(* ===== verification/XenbusThms.v ===== *)
(** * The store client of the Xen platform: every reply gets to its request *)

From S2P Require Import Prelude Count Mem Cstring StringThms XenRing Xenbus.

Section thms.
Context `{W : XenWire}.
Local Abbreviation rsize := (2 ^ ring_bits).

Lemma rbits : 0 <= ring_bits < 32.
Proof. pose proof ring_bits_ok. lia. Qed.
Lemma rsize_pos : 0 < rsize.
Proof. apply size_pos, rbits. Qed.
Lemma rsize_small : 2 * rsize <= 2 ^ 32.
Proof.
  pose proof ring_bits_ok. change (2 * rsize) with (2 ^ 1 * rsize). rewrite <- Z.pow_add_r by lia. apply Z.pow_le_mono_r; lia.
Qed.
Lemma mask_mod i : MASK_XENSTORE_IDX i = i mod rsize.
Proof. apply ring_mask_mod, rbits. Qed.
Lemma mask_wrap_mod i : MASK_XENSTORE_IDX (wrap32 i) = i mod rsize.
Proof. rewrite mask_mod. apply wrap_mod, rbits. Qed.

(** ** The copy to the ring *)
Lemma xb_copy_spec fuel : forall reqs req_off total_off len P ring,
  zlen ring = rsize -> 0 <= req_off -> (req_off = 0 \/ exists d rest, reqs = d :: rest /\ req_off < zlen d) ->
  zlen (drop (Z.to_nat req_off) (concat reqs)) = len - total_off -> len - total_off <= rsize ->
  (length reqs + (if (rsize <? P mod rsize + (len - total_off))%Z then 1 else 0) < fuel)%nat ->
  exists ring', xb_copy fuel reqs req_off total_off len (wrap32 P) ring = Done (0, len, wrap32 (P + (len - total_off)), ring') /\
    zlen ring' = rsize /\ window ring_bits ring' P (len - total_off) = drop (Z.to_nat req_off) (concat reqs) /\
    forall c m, 0 <= m -> c + m <= P -> P + (len - total_off) <= c + rsize -> window ring_bits ring' c m = window ring_bits ring c m.
Proof.
  induction fuel as [| fuel IH]; intros reqs req_off total_off len P ring Hr Ho Hd Hn Hle Hf; [lia |]. cbn [xb_copy].
  destruct (Z.ltb_spec total_off len) as [Hlt | Hge].
  2: { assert (len - total_off = 0) as Hz by lia. rewrite Hz in *. exists ring. rewrite Z.add_0_r.
       assert (drop (Z.to_nat req_off) (concat reqs) = []) as Hnil by (destruct (drop _ _); [done | cbn in Hn; lia]).
       assert (req_off = 0) as ->.
       { destruct Hd as [? | (d & rest & -> & Hlt)]; [done |]. cbn [concat] in Hnil.
         apply (f_equal length) in Hnil. rewrite length_drop, length_app in Hnil. cbn in Hnil. lia. }
       split; [repeat f_equal; lia |]. split; [done |]. split; [by rewrite window_nil, Hnil | done]. }
  destruct reqs as [| d rest]; [destruct Hd as [-> | (? & ? & ? & _)]; [cbn [concat] in Hn; rewrite drop_nil in Hn; cbn in Hn; lia | done] |].
  assert (req_off <= zlen d) as Hod by (destruct Hd as [-> | (? & ? & [= <- <-] & ?)]; lia).
  rewrite mask_wrap_mod. fold rsize. change XENSTORE_RING_SIZE with rsize.
  pose proof (Z.mod_pos_bound P rsize rsize_pos) as Hm.
  set (chunk := Z.min (zlen d - req_off) (rsize - P mod rsize)).
  set (piece := take (Z.to_nat chunk) (drop (Z.to_nat req_off) d)).
  assert (0 <= chunk) as Hc0 by lia.
  assert (zlen piece = chunk) as Hpl by (unfold piece; rewrite length_take, length_drop; lia).
  set (ring1 := ring_put ring (P mod rsize) piece).
  assert (zlen ring1 = rsize) as Hr1 by (unfold ring1; rewrite ring_put_length; lia).
  assert (drop (Z.to_nat req_off) (concat (d :: rest)) = piece ++ drop (Z.to_nat (req_off + chunk)) (concat (d :: rest))) as Hsplit.
  { cbn [concat]. unfold piece. rewrite <- (take_drop (Z.to_nat chunk) (drop (Z.to_nat req_off) (d ++ concat rest))). f_equal.
    - rewrite !drop_app_le by lia. rewrite take_app_le; [done |]. rewrite length_drop. lia.
    - rewrite drop_drop. f_equal. lia. }
  rewrite Hsplit in *. rewrite length_app, Nat2Z.inj_add, Hpl in Hn.
  assert (forall reqs', (length reqs' + (if (rsize <? (P + chunk) mod rsize + (len - (total_off + chunk)))%Z then 1 else 0) < fuel)%nat ->
    forall off, 0 <= off -> (off = 0 \/ exists d rest, reqs' = d :: rest /\ off < zlen d) ->
    drop (Z.to_nat off) (concat reqs') = drop (Z.to_nat (req_off + chunk)) (concat (d :: rest)) ->
    exists ring', xb_copy fuel reqs' off (total_off + chunk) len (wrap32 (wrap32 P + chunk)) ring1 = Done (0, len, wrap32 (P + (len - total_off)), ring') /\
      zlen ring' = rsize /\ window ring_bits ring' P (len - total_off) = piece ++ drop (Z.to_nat (req_off + chunk)) (concat (d :: rest)) /\
      forall c m, 0 <= m -> c + m <= P -> P + (len - total_off) <= c + rsize -> window ring_bits ring' c m = window ring_bits ring c m) as Hnext.
  { intros reqs' Hf' off Hoff Hor E. rewrite wrap_add32.
    destruct (IH reqs' off (total_off + chunk) len (P + chunk) ring1) as (ring' & E' & Hl' & Hw' & Hfr); try done; [rewrite E; lia | lia |].
    exists ring'. replace (P + chunk + (len - (total_off + chunk))) with (P + (len - total_off)) in * by lia.
    split; [done |]. split; [done |]. split.
    - replace (len - total_off) with (chunk + (len - (total_off + chunk))) at 1 by lia. rewrite window_app by lia.
      rewrite Hw', E. f_equal. rewrite Hfr by lia. unfold ring1. rewrite <- Hpl. apply put_window_new; [apply rbits | done | lia].
    - intros c m Hm0 H1 H2. rewrite Hfr by lia. unfold ring1. apply put_window; try done; [apply rbits | lia | lia]. }
  destruct (Z.eqb_spec (req_off + chunk) (zlen d)) as [Hfin | Hmore].
  - apply Hnext; [| lia | by left |].
    + cbn [length] in Hf. destruct (Z.ltb_spec rsize (P mod rsize + (len - total_off))).
      * destruct (_ <? _); lia.
      * destruct (Z.ltb_spec rsize ((P + chunk) mod rsize + (len - (total_off + chunk)))) as [Hbad |]; [| lia]. exfalso.
        rewrite <- Zplus_mod_idemp_l in Hbad. destruct (Z.lt_ge_cases (P mod rsize + chunk) rsize).
        -- rewrite Z.mod_small in Hbad by lia. lia.
        -- assert (P mod rsize + chunk = rsize) as E by lia. rewrite E, Z_mod_same_full in Hbad. lia.
    + cbn [concat drop Z.to_nat]. rewrite drop_app_length'; [done | lia].
  - assert (chunk = rsize - P mod rsize) as Hend by lia. apply Hnext; [| lia | right; exists d, rest; split; [done | lia] | done].
    assert ((P + chunk) mod rsize = 0) as E.
    { rewrite <- Zplus_mod_idemp_l. replace (P mod rsize + chunk) with rsize by lia. apply Z_mod_same_full. }
    rewrite E. destruct (Z.ltb_spec rsize (0 + (len - (total_off + chunk)))); [lia |].
    destruct (Z.ltb_spec rsize (P mod rsize + (len - total_off))) as [| Hbad]; [lia |]. exfalso.
    assert (zlen (drop (Z.to_nat (req_off + chunk)) (concat (d :: rest))) > 0) as Hpos.
    { cbn [concat]. rewrite length_drop, length_app. lia. }
    lia.
Qed.

(** ** A request *)
Definition call_msg (c : call) (id : Z) : message := (SockMsg (c_type c) id (c_trans c) (zlen (concat (c_data c))), concat (c_data c)).
Definition call_len (c : call) : Z := Z.of_nat msg_size + zlen (concat (c_data c)).

Lemma xs_msg_bytes_length (m : message) : zlen (msg_bytes m) = Z.of_nat msg_size + zlen m.2.
Proof. unfold msg_bytes. rewrite length_app, sockmsg_length. lia. Qed.

Lemma xb_write_spec c id ring C P :
  zlen ring = rsize -> 0 <= C <= P -> P <= C + rsize -> call_len c <= rsize -> P + call_len c < 2 ^ 32 -> C + rsize < 2 ^ 32 ->
  if rsize <? P + call_len c - C then xenbus_xb_write (c_type c) id (c_trans c) (c_data c) ring C P = Done None
  else exists ring', xenbus_xb_write (c_type c) id (c_trans c) (c_data c) ring C P = Done (Some (ring', P + call_len c)) /\
    zlen ring' = rsize /\ window ring_bits ring' C (P + call_len c - C) = window ring_bits ring C (P - C) ++ msg_bytes (call_msg c id).
Proof.
  intros Hr HC HP Hlen Hw HCw. unfold xenbus_xb_write. change XENSTORE_RING_SIZE with rsize.
  replace (zlen (concat (c_data c)) + Z.of_nat msg_size) with (call_len c) by (unfold call_len; lia).
  destruct (Z.ltb_spec rsize (call_len c)); [lia |].
  pose proof msg_size_ok as [Hms _]. assert (0 < call_len c) by (unfold call_len; lia).
  assert (forall z, 0 <= z < 2 ^ 32 -> wrap32 z = z) as Hsm by (intros; by apply Z.mod_small).
  rewrite (Hsm (P + call_len c - C)) by lia. destruct (Z.ltb_spec rsize (P + call_len c - C)); [done |].
  set (m := SockMsg _ _ _ _).
  destruct (xb_copy_spec (length (c_data c) + 3) (sockmsg_bytes m :: c_data c) 0 0 (call_len c) P ring) as (ring' & E & Hl & Hwin & Hfr);
    try done; [by left | | lia | cbn [length]; destruct (_ <? _); lia |].
  { cbn [concat]. rewrite drop_0, length_app, sockmsg_length. unfold call_len. lia. }
  rewrite (Hsm P) in E by lia. rewrite E, Done_bind. rewrite !Z.sub_0_r in *. rewrite !Z.eqb_refl. cbn [negb Z.eqb].
  rewrite (Hsm (C + rsize)), (Hsm (P + call_len c)) by lia. destruct (Z.ltb_spec (C + rsize) (P + call_len c)); [lia |].
  exists ring'. split; [done |]. split; [done |]. replace (P + call_len c - C) with (P - C + call_len c) by lia.
  rewrite window_app by lia. rewrite Hfr by lia. f_equal. replace (C + (P - C)) with P by lia. rewrite Hwin. change (Z.to_nat 0) with 0%nat. by rewrite drop_0.
Qed.

(** ** Putting bytes on the other ring *)
Lemma ring_write_spec bs : forall r P, zlen r = rsize -> zlen bs <= rsize ->
  zlen (ring_write P bs r) = rsize /\ window ring_bits (ring_write P bs r) P (zlen bs) = bs /\
  forall c m, 0 <= m -> c + m <= P -> P + zlen bs <= c + rsize -> window ring_bits (ring_write P bs r) c m = window ring_bits r c m.
Proof.
  pose proof rsize_pos as Hs. induction bs as [| b bs IH]; intros r P Hr Hl; cbn [ring_write length] in *; [done |].
  change XENSTORE_RING_SIZE with rsize. pose proof (Z.mod_pos_bound P rsize Hs) as Hm.
  assert (zlen (ring_put r (P mod rsize) [b]) = rsize) as Hr1 by (rewrite ring_put_length; cbn [length]; lia).
  destruct (IH (ring_put r (P mod rsize) [b]) (P + 1) Hr1) as (H1 & H2 & H3); [lia |]. split; [done |]. split.
  - replace (Z.of_nat (S (length bs))) with (1 + zlen bs) by lia. rewrite window_app by lia. rewrite H2, H3 by lia.
    change 1 with (zlen [b]) at 1. rewrite put_window_new; [done | apply rbits | done | cbn [length]; lia].
  - intros c m Hm0 Hc1 Hc2. rewrite H3 by lia. apply put_window; try done; [apply rbits | cbn [length]; lia..].
Qed.

(** ** Request numbers *)
Definition is_free (o : option nat) : bool := match o with None => true | Some _ => false end.

Lemma all_used probe info : length info = 32%nat -> 0 < count is_free info ->
  (forall i, 0 <= i < 32 -> exists n, info !! Z.to_nat ((probe + i) mod 32) = Some (Some n)) -> False.
Proof.
  intros Hl Hc Hu. destruct (count_exists _ _ Hc) as (i & x & Hi & Hx). pose proof (lookup_lt_Some _ _ _ Hi) as Hlt.
  destruct (Hu ((Z.of_nat i - probe) mod 32)) as [n Hn]; [apply Z.mod_pos_bound; lia |].
  rewrite Zplus_mod_idemp_r in Hn. replace (probe + (Z.of_nat i - probe)) with (Z.of_nat i) in Hn by lia.
  rewrite Z.mod_small, Nat2Z.id in Hn by lia. rewrite Hi in Hn. by injection Hn as ->.
Qed.

Lemma id_probe_spec fuel : forall j probe info, length info = 32%nat -> 0 <= probe < 32 -> 0 <= j -> Z.of_nat fuel + j = 32 ->
  (forall i, 0 <= i < j -> exists n, info !! Z.to_nat ((probe + i) mod 32) = Some (Some n)) ->
  0 < count is_free info ->
  exists o, id_probe fuel ((probe + j) mod 32) probe info = Done o /\ 0 <= o < 32 /\ info !! Z.to_nat o = Some None.
Proof.
  induction fuel as [| fuel IH]; intros j probe info Hl Hp Hj Hf Hu Hc.
  - exfalso. apply (all_used probe info); [done | done |]. intros i Hi. apply Hu. lia.
  - cbn [id_probe]. pose proof (Z.mod_pos_bound (probe + j) 32 ltac:(lia)) as Hm.
    destruct (lookup_lt_is_Some_2 info (Z.to_nat ((probe + j) mod 32))) as [[n |] Hi]; [lia | |].
    + rewrite Hi, of_option_Some, Done_bind. change NR_REQS with 32. rewrite Zplus_mod_idemp_l.
      assert (forall i, 0 <= i < j + 1 -> exists n, info !! Z.to_nat ((probe + i) mod 32) = Some (Some n)) as Hu'.
      { intros i Hi'. destruct (decide (i = j)) as [-> |]; [by exists n | apply Hu; lia]. }
      destruct (Z.eqb_spec ((probe + j + 1) mod 32) probe) as [Hw | Hw].
      * exfalso. assert (j + 1 = 32) as Hj1.
        { destruct (Z.lt_ge_cases (j + 1) 32); [| lia]. exfalso. destruct (Z.lt_ge_cases (probe + (j + 1)) 32).
          - rewrite Z.mod_small in Hw by lia. lia.
          - rewrite <- (Z_mod_plus_full _ (-1)), Z.mod_small in Hw by lia. lia. }
        apply (all_used probe info); [done | done |]. intros i Hi'. apply Hu'. lia.
      * rewrite <- Z.add_assoc. apply IH; try done; lia.
    + rewrite Hi, of_option_Some, Done_bind. eauto.
Qed.
End thms.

______

ASSIGNED TASK
Please transcribe, exactly and with nothing added, the lines from the first line of the material above through the line that contains "Local Abbreviation rsize := (2 ^ ring_bits).".

SOLVED EXERCISE
(* ===== verification/XenbusThms.v ===== *)
(** * The store client of the Xen platform: every reply gets to its request *)

From S2P Require Import Prelude Count Mem Cstring StringThms XenRing Xenbus.

Section thms.
Context `{W : XenWire}.
Local Abbreviation rsize := (2 ^ ring_bits).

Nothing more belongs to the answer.